[Try it] Transcribe the entries in full, keeping each word as it is.
Start of Block
Lemma charge_all_affordable_witness :
  budget_live EvaluationBudget_default ∧
  (charge_all [CStep 32; CItems 1000; CGenerated 5] EvaluationBudget_default).1 = Ok tt.
Proof.
  assert (budget_live EvaluationBudget_default) as Hb by done.
  split; [done|].
  pose proof (charge_all_affordable EvaluationBudget_default
                [CStep 32; CItems 1000; CGenerated 5] Hb) as Hc.
  replace (affordable _ _) with true in Hc by reflexivity. by rewrite Hc.
Defined.

(** Whether a run of charges succeeds does not depend on the order of the
    charges, and neither do the counters it ends with. *)
Theorem charge_order_irrelevant b cs cs' :
  budget_live b → cs ≡ₚ cs' → is_ok (charge_all cs b).1 = is_ok (charge_all cs' b).1.
Proof.
  intros Hb Hp. pose proof (charge_all_spec cs b Hb) as H1.
  pose proof (charge_all_spec cs' b Hb) as H2. rewrite (charges_affordable_perm b cs cs' Hp) in H1.
  destruct (affordable b cs'); [by rewrite H1, H2|congruence].
Qed.

Lemma charge_order_irrelevant_witness :
  is_ok (charge_all [CItems 600; CItems 300] EvaluationBudget_default).1 =
  is_ok (charge_all [CItems 300; CItems 600] EvaluationBudget_default).1.
Proof.
  apply (charge_order_irrelevant EvaluationBudget_default [CItems 600; CItems 300]
           [CItems 300; CItems 600]); [done|apply perm_swap].
Defined.

(** Exhaustion is final: a run of charges that fails leaves the budget
    exhausted with its counters in bounds, and every later charge fails with a
    limit error and changes nothing. *)
Theorem exhaustion_is_final b cs e b' c :
  budget_live b → charge_all cs b = (Err e, b') →
  code e = EvaluationLimitExceeded ∧ exhausted b' = true ∧ budget_ok b' = true ∧
  ∃ e', charge c b' = (Err e', b') ∧ code e' = EvaluationLimitExceeded.
Proof.
  intros Hb Hrun.
  assert (∀ c b0, budget_live b0 → ∀ e0 b1, charge c b0 = (Err e0, b1) →
    code e0 = EvaluationLimitExceeded ∧ exhausted b1 = true ∧ budget_ok b1 = true) as Hone.
  { clear. intros c b [Hok Hact] e0 b1.
    destruct c; simpl; unfold step, visit_items, reserve_generated_bytes,
      reserve_materialized_bytes, bind, get_state, lift, check_active; simpl;
      rewrite Hact; simpl; repeat case_match; intros [= <- <-]; by split. }
  assert (code e = EvaluationLimitExceeded ∧ exhausted b' = true ∧ budget_ok b' = true)
    as (H1 & H2 & H3).
  { revert b Hb Hrun. induction cs as [|c0 cs IH]; intros b Hb; [by intros [=]|].
    unfold charge_all. cbn [foldM]. unfold bind.
    destruct (charge_safe c0 b Hb) as [_ Hs].
    destruct (charge c0 b) as [[[]|e0] b0] eqn:Ec; simpl in Hs.
    - apply IH. apply Hs.
    - intros [= -> ->]. by apply (Hone c0 b). }
  split_and!; try done.
  assert (check_active b' = Err (limit_error "The shared evaluation budget is exhausted."))
    as Hca by (unfold check_active; by rewrite H2).
  exists (limit_error "The shared evaluation budget is exhausted."). split; [|done].
  destruct c; simpl; unfold step, visit_items, reserve_generated_bytes,
    reserve_materialized_bytes, bind, get_state, lift; simpl; by rewrite Hca.
Qed.

Lemma exhaustion_is_final_witness :
  ∃ e b', charge_all [CStep 33] EvaluationBudget_default = (Err e, b') ∧
          ∃ e', charge (CItems 0) b' = (Err e', b').
Proof.
  eexists _, _. split; [reflexivity|].
  destruct (exhaustion_is_final EvaluationBudget_default [CStep 33] _ _ (CItems 0)
              ltac:(done) eq_refl) as (_ & _ & _ & e' & He & _).
  by exists e'.
Defined.

(** A budget survives saving and restoring exactly when its counters are in
    bounds and its limits do not exceed those of production; whatever restores
    from a saved record is such a budget. *)
Theorem budget_save_restore :
  (∀ b, budget_ok b && within_defaults b = true ↔ restore (save b) = Ok b) ∧
  (∀ s b, restore s = Ok b → save b = s ∧ budget_ok b && within_defaults b = true).
Proof.
  split.
  - intros b. unfold restore, budget_ok, within_defaults. destruct b. simpl. split.
    + intros Hb. match goal with |- (if ?c then _ else _) = _ => destruct c eqn:E end; [lia|done].
    + match goal with |- (if ?c then _ else _) = _ → _ => destruct c eqn:E end; [done|]. lia.
  - intros s b. unfold restore. match goal with |- (if ?c then _ else _) = _ → _ => destruct c eqn:E end;
      [done|]. intros [= <-]. unfold save, budget_ok, within_defaults. simpl.
    split; [by destruct s|lia].
Qed.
End of Block
[Answer to the exercise]
Lemma charge_all_affordable_witness :
  budget_live EvaluationBudget_default ∧
  (charge_all [CStep 32; CItems 1000; CGenerated 5] EvaluationBudget_default).1 = Ok tt.
Proof.
  assert (budget_live EvaluationBudget_default) as Hb by done.
  split; [done|].
  pose proof (charge_all_affordable EvaluationBudget_default
                [CStep 32; CItems 1000; CGenerated 5] Hb) as Hc.
  replace (affordable _ _) with true in Hc by reflexivity. by rewrite Hc.
Defined.

(** Whether a run of charges succeeds does not depend on the order of the
    charges, and neither do the counters it ends with. *)
Theorem charge_order_irrelevant b cs cs' :
  budget_live b → cs ≡ₚ cs' → is_ok (charge_all cs b).1 = is_ok (charge_all cs' b).1.
Proof.
  intros Hb Hp. pose proof (charge_all_spec cs b Hb) as H1.
  pose proof (charge_all_spec cs' b Hb) as H2. rewrite (charges_affordable_perm b cs cs' Hp) in H1.
  destruct (affordable b cs'); [by rewrite H1, H2|congruence].
Qed.

Lemma charge_order_irrelevant_witness :
  is_ok (charge_all [CItems 600; CItems 300] EvaluationBudget_default).1 =
  is_ok (charge_all [CItems 300; CItems 600] EvaluationBudget_default).1.
Proof.
  apply (charge_order_irrelevant EvaluationBudget_default [CItems 600; CItems 300]
           [CItems 300; CItems 600]); [done|apply perm_swap].
Defined.

(** Exhaustion is final: a run of charges that fails leaves the budget
    exhausted with its counters in bounds, and every later charge fails with a
    limit error and changes nothing. *)
Theorem exhaustion_is_final b cs e b' c :
  budget_live b → charge_all cs b = (Err e, b') →
  code e = EvaluationLimitExceeded ∧ exhausted b' = true ∧ budget_ok b' = true ∧
  ∃ e', charge c b' = (Err e', b') ∧ code e' = EvaluationLimitExceeded.
Proof.
  intros Hb Hrun.
  assert (∀ c b0, budget_live b0 → ∀ e0 b1, charge c b0 = (Err e0, b1) →
    code e0 = EvaluationLimitExceeded ∧ exhausted b1 = true ∧ budget_ok b1 = true) as Hone.
  { clear. intros c b [Hok Hact] e0 b1.
    destruct c; simpl; unfold step, visit_items, reserve_generated_bytes,
      reserve_materialized_bytes, bind, get_state, lift, check_active; simpl;
      rewrite Hact; simpl; repeat case_match; intros [= <- <-]; by split. }
  assert (code e = EvaluationLimitExceeded ∧ exhausted b' = true ∧ budget_ok b' = true)
    as (H1 & H2 & H3).
  { revert b Hb Hrun. induction cs as [|c0 cs IH]; intros b Hb; [by intros [=]|].
    unfold charge_all. cbn [foldM]. unfold bind.
    destruct (charge_safe c0 b Hb) as [_ Hs].
    destruct (charge c0 b) as [[[]|e0] b0] eqn:Ec; simpl in Hs.
    - apply IH. apply Hs.
    - intros [= -> ->]. by apply (Hone c0 b). }
  split_and!; try done.
  assert (check_active b' = Err (limit_error "The shared evaluation budget is exhausted."))
    as Hca by (unfold check_active; by rewrite H2).
  exists (limit_error "The shared evaluation budget is exhausted."). split; [|done].
  destruct c; simpl; unfold step, visit_items, reserve_generated_bytes,
    reserve_materialized_bytes, bind, get_state, lift; simpl; by rewrite Hca.
Qed.

Lemma exhaustion_is_final_witness :
  ∃ e b', charge_all [CStep 33] EvaluationBudget_default = (Err e, b') ∧
          ∃ e', charge (CItems 0) b' = (Err e', b').
Proof.
  eexists _, _. split; [reflexivity|].
  destruct (exhaustion_is_final EvaluationBudget_default [CStep 33] _ _ (CItems 0)
              ltac:(done) eq_refl) as (_ & _ & _ & e' & He & _).
  by exists e'.
Defined.

(** A budget survives saving and restoring exactly when its counters are in
    bounds and its limits do not exceed those of production; whatever restores
    from a saved record is such a budget. *)
Theorem budget_save_restore :
  (∀ b, budget_ok b && within_defaults b = true ↔ restore (save b) = Ok b) ∧
  (∀ s b, restore s = Ok b → save b = s ∧ budget_ok b && within_defaults b = true).
Proof.
  split.
  - intros b. unfold restore, budget_ok, within_defaults. destruct b. simpl. split.
    + intros Hb. match goal with |- (if ?c then _ else _) = _ => destruct c eqn:E end; [lia|done].
    + match goal with |- (if ?c then _ else _) = _ → _ => destruct c eqn:E end; [done|]. lia.
  - intros s b. unfold restore. match goal with |- (if ?c then _ else _) = _ → _ => destruct c eqn:E end;
      [done|]. intros [= <-]. unfold save, budget_ok, within_defaults. simpl.
    split; [by destruct s|lia].
Qed.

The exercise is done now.